Jen Powell, better known by their stage name Adam All, is a British drag king, performer and host.

== Early life and background ==
Powell was born and grew up in Winchester, and performs as a Drag King under the name Adam All. Growing up, Powell was often mistaken for a boy and cites this as one of their earliest inspirations to dress in male clothing. Powell also cites novel Tipping the Velvet by Sarah Waters, which was adapted into a BBC Dramatization in 2000, as a key inspiration. Powell explained in their TEDX Talk that Drag has been integral to them exploring and finding their own gender identity.

Powell studied contemporary arts at Manchester Metropolitan University and has an extensive background in music, having taken lessons on seven instruments, eventually focusing on the saxophone and the ukulele. Singing is Powell and Adam's primary form of musical expression, particularly 80s power ballads and stadium rock. Comedy is also integral to their art.

== Career ==
Powell began their drag career in 2008 in Southampton in England with their first show at local gay bar "The London Hotel." Adam All continued to perform across the UK Drag Circuit, where there were few Drag Kings.
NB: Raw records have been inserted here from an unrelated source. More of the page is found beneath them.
(* ===== verification/LineText.v ===== *)
(** * LineText: requests as lines and words

    What the two small blocking servers of the edge (the ACME challenge responder and the
    private health endpoint) use of [str]: lossy decoding, [lines], [split_whitespace] and
    [strip_prefix], with the lemmas on printable text they share. *)

From S2P Require Import Prelude Text.

(** [String::from_utf8_lossy]: each maximal invalid sequence becomes U+FFFD. *)
Definition replacement : bytes := [zb 239; zb 191; zb 189].
Fixpoint from_utf8_lossy (fuel : nat) (s : bytes) : bytes :=
  match fuel with
  | O => []
  | S fuel =>
      let bad n := replacement ++ from_utf8_lossy fuel (drop n s) in
      let good n := take n s ++ from_utf8_lossy fuel (drop n s) in
      match s with
      | [] => []
      | b0 :: r =>
          if bz b0 <? 128 then good 1%nat
          else if in_range 194 223 b0 then match r with b1 :: _ => if is_cont b1 then good 2%nat else bad 1%nat | [] => bad 1%nat end
          else if in_range 224 239 b0 then
            match r with
            | b1 :: r1 =>
                if (if bz b0 =? 224 then in_range 160 191 b1 else if bz b0 =? 237 then in_range 128 159 b1 else is_cont b1)
                then match r1 with b2 :: _ => if is_cont b2 then good 3%nat else bad 2%nat | [] => bad 2%nat end
                else bad 1%nat
            | [] => bad 1%nat
            end
          else if in_range 240 244 b0 then
            match r with
            | b1 :: r1 =>
                if (if bz b0 =? 240 then in_range 144 191 b1 else if bz b0 =? 244 then in_range 128 143 b1 else is_cont b1)
                then match r1 with
                     | b2 :: r2 => if is_cont b2 then match r2 with b3 :: _ => if is_cont b3 then good 4%nat else bad 3%nat | [] => bad 3%nat end else bad 2%nat
                     | [] => bad 2%nat
                     end
                else bad 1%nat
            | [] => bad 1%nat
            end
          else bad 1%nat
      end
  end.
Definition to_text (s : bytes) : bytes := from_utf8_lossy (length s) s.

(** [str::lines]. *)
Definition strip_cr (l : bytes) : bytes := match rev l with b :: r => if bz b =? 13 then rev r else l | [] => l end.
Definition lines (s : bytes) : list bytes :=
  let ps := split_byte (zb 10) s in
  map strip_cr (match rev ps with [] :: ps' => rev ps' | _ => ps end).
(** [str::split_whitespace]: the pieces between white space, without empty ones. *)
Fixpoint words_from (fuel : nat) (word s : bytes) : list bytes :=
  let flush k := match word with [] => k | _ => rev word :: k end in
  match fuel with
  | O => flush []
  | S fuel =>
      match strip_one ws_fwd s with
      | Some s' => flush (words_from fuel [] s')
      | None => match s with b :: s' => words_from fuel (b :: word) s' | [] => flush [] end
      end
  end.
Definition split_whitespace (s : bytes) : list bytes := words_from (S (length s)) [] s.
Definition strip_prefix (p s : bytes) : option bytes := if starts_with p s then Some (drop (length p) s) else None.

Lemma forallb_weaken {A} (P Q : A -> bool) l : (forall x, P x = true -> Q x = true) -> forallb P l = true -> forallb Q l = true.
Proof. intros W. rewrite !forallb_forall. auto. Qed.

Lemma no_byte_outside (P : byte -> bool) c s : P c = false -> forallb P s = true -> contains_byte c s = false.
Proof.
  intros Pc H. apply existsb_false. intros x Hx. rewrite forallb_forall in H. specialize (H x Hx). apply bool_decide_eq_false. congruence.
Qed.
Lemma graphic_ends s : forallb graphic s = true -> match s with [] => True | b :: _ => graphic b = true end.
Proof. destruct s; cbn [forallb]; [auto | rewrite andb_true_iff; tauto]. Qed.
Lemma trim_graphics s : forallb graphic s = true -> trim s = s.
Proof.
  intros H. apply trim_graphic; apply graphic_ends; [exact H|]. rewrite forallb_forall in *. intros x Hx. apply H, in_rev, Hx.
Qed.

Lemma to_text_ascii s : forallb (fun b => bz b <? 128) s = true -> to_text s = s.
Proof.
  unfold to_text. induction s as [|b s IH]; [reflexivity|]. cbn [forallb length from_utf8_lossy]. rewrite andb_true_iff. intros [-> H].
  cbn [take drop app]. rewrite drop_0, IH by exact H. reflexivity.
Qed.
(** Valid text is decoded to itself. *)
Lemma lossy_utf8 fuel : forall s, (length s <= fuel)%nat -> utf8 s = true -> from_utf8_lossy fuel s = s.
Proof.
  induction fuel as [|fuel IH]; intros s L U; [destruct s; [reflexivity | cbn in L; lia]|].
  destruct s as [|b0 r0]; [reflexivity|]. cbn [from_utf8_lossy]. cbn [utf8] in U. cbn [length] in L.
  destruct (bz b0 <? 128) eqn:A; [cbn [take drop app]; rewrite drop_0, IH by (exact U || lia); reflexivity|].
  destruct r0 as [|b1 r1]; [discriminate|]. cbn [length] in L. destruct (in_range 194 223 b0) eqn:R2.
  { apply andb_true_iff in U as [-> U]. cbn [take drop app]. rewrite drop_0, IH by (exact U || lia). reflexivity. }
  destruct r1 as [|b2 r2]; [discriminate|]. cbn [length] in L.
  destruct (in_range 224 239 b0) eqn:R3.
  - assert ((if bz b0 =? 224 then in_range 160 191 b1 else if bz b0 =? 237 then in_range 128 159 b1 else is_cont b1) && is_cont b2 && utf8 r2 = true) as U3.
    { revert U. cbv zeta. unfold is_cont, in_range in *. repeat cases_if; try lia; destruct r2; try discriminate; lia. }
    rewrite !andb_true_iff in U3. destruct U3 as [[-> ->] U3]. cbn [take drop app]. rewrite drop_0, IH by (exact U3 || lia). reflexivity.
  - destruct r2 as [|b3 r3].
    { exfalso. revert U. cbv zeta. unfold is_cont, in_range in *. repeat cases_if; try lia. }
    cbn [length] in L.
    assert (in_range 240 244 b0 && (if bz b0 =? 240 then in_range 144 191 b1 else if bz b0 =? 244 then in_range 128 143 b1 else is_cont b1) && is_cont b2 && is_cont b3 && utf8 r3 = true) as U4.
    { revert U. cbv zeta. unfold is_cont, in_range in *. repeat cases_if; try lia. }
    rewrite !andb_true_iff in U4. destruct U4 as [[[[U4 ->] ->] ->] U5]. rewrite U4. cbn [take drop app]. rewrite drop_0, IH by (exact U5 || lia). reflexivity.
Qed.
Lemma to_text_utf8 s : utf8 s = true -> to_text s = s.
Proof. apply lossy_utf8. reflexivity. Qed.
Lemma strip_prefix_app p s : strip_prefix p (p ++ s) = Some s.
Proof.
  unfold strip_prefix. rewrite starts_with_take, take_app_length, drop_app_length.
  assert (eq_bytes p p = true) as -> by (apply eq_bytes_true; reflexivity). reflexivity.
Qed.
Lemma strip_prefix_some p s r : strip_prefix p s = Some r -> s = p ++ r.
Proof.
  unfold strip_prefix. rewrite starts_with_take. destruct (eq_bytes _ _) eqn:E; [|discriminate]. intros [= <-]. apply eq_bytes_true in E.
  rewrite <- (take_drop (length p) s) at 1. rewrite E. reflexivity.
Qed.

(** Words separated by single spaces. *)
Lemma words_graphic fuel w word s :
  (length w <= fuel)%nat -> forallb graphic w = true -> words_from fuel word (w ++ s) = words_from (fuel - length w) (rev w ++ word) s.
Proof.
  revert fuel word. induction w as [|b w IH]; intros fuel word L H; [rewrite Nat.sub_0_r; reflexivity|].
  cbn [forallb] in H. apply andb_true_iff in H as [Hb H]. destruct fuel as [|fuel]; [cbn in L; lia|]. cbn [app words_from].
  rewrite strip_one_graphic; [|vm_compute; reflexivity | exact Hb]. rewrite IH by (cbn in L; lia || exact H). cbn [rev length]. rewrite <- app_assoc. reflexivity.
Qed.
Lemma words_space fuel w s :
  (length w < fuel)%nat -> w <> [] -> forallb graphic w = true -> words_from fuel [] (w ++ zb 32 :: s) = w :: words_from (fuel - length w - 1) [] s.
Proof.
  intros L Ne H. rewrite words_graphic by (lia || exact H). rewrite app_nil_r.
  destruct (fuel - length w)%nat as [|k] eqn:E; [lia|]. cbn [words_from]. replace (S k - 1)%nat with k by lia.
  assert (strip_one ws_fwd (zb 32 :: s) = Some s) as -> by reflexivity.
  destruct (rev w) eqn:R; [|rewrite <- R, rev_involutive; reflexivity]. apply (f_equal (@rev byte)) in R. rewrite rev_involutive in R. contradiction.
Qed.
Lemma words_end fuel w : (length w < fuel)%nat -> w <> [] -> forallb graphic w = true -> words_from fuel [] w = [w].
Proof.
  intros L Ne H. rewrite <- (app_nil_r w) at 1. rewrite words_graphic by (lia || exact H). rewrite app_nil_r.
  destruct (fuel - length w)%nat as [|k] eqn:E; [lia|]. cbn [words_from]. assert (strip_one ws_fwd [] = None) as -> by reflexivity.
  destruct (rev w) eqn:R; [|rewrite <- R, rev_involutive; reflexivity]. apply (f_equal (@rev byte)) in R. rewrite rev_involutive in R. contradiction.
Qed.
Lemma three_words a b c :
  a <> [] -> b <> [] -> c <> [] -> forallb graphic a = true -> forallb graphic b = true -> forallb graphic c = true ->
  split_whitespace (a ++ zb 32 :: b ++ zb 32 :: c) = [a; b; c].
Proof.
  intros Na Nb Nc Ga Gb Gc. unfold split_whitespace.
  set (n := S _). assert (n = S (length a + S (length b + S (length c)))) as E by (subst n; rewrite !length_app; cbn; rewrite length_app; reflexivity).
  rewrite words_space, words_space, words_end by (lia || assumption). reflexivity.
Qed.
In 2009 Adam All was the first Drag King to get to the final of National Drag Competition "Drag Idol".

Adam All continued to work as a Drag King and in 2013 set up Drag King Cabaret night 'BOiBOX' at legendary lesbian bar 'The Candy Bar' in Soho, London with their partner Apple Derrières to provide a platform for other Drag Kings. Adam All also co-hosts Europe's biggest Drag King Contest 'Man Up'.

Adam All has been described as a pioneer for the modern UK Drag King Scene by 'rewriting the rules of masculinity' and challenging gender stereotypes and perspectives, "redefining Drag." In 2019 Adam All won the award for Best Drag King at the QX Awards. and in 2023, Adam All won "Drag Artist of the Year" at the PinkNews Awards of Pink News, becoming the first drag king to win the award. Adam All won the award alongside Drag Queen "That Girl."
== Personal life ==
Powell is nonbinary and is married to actor Eleanor Burke, who performs alongside them as drag queen Apple Derrières.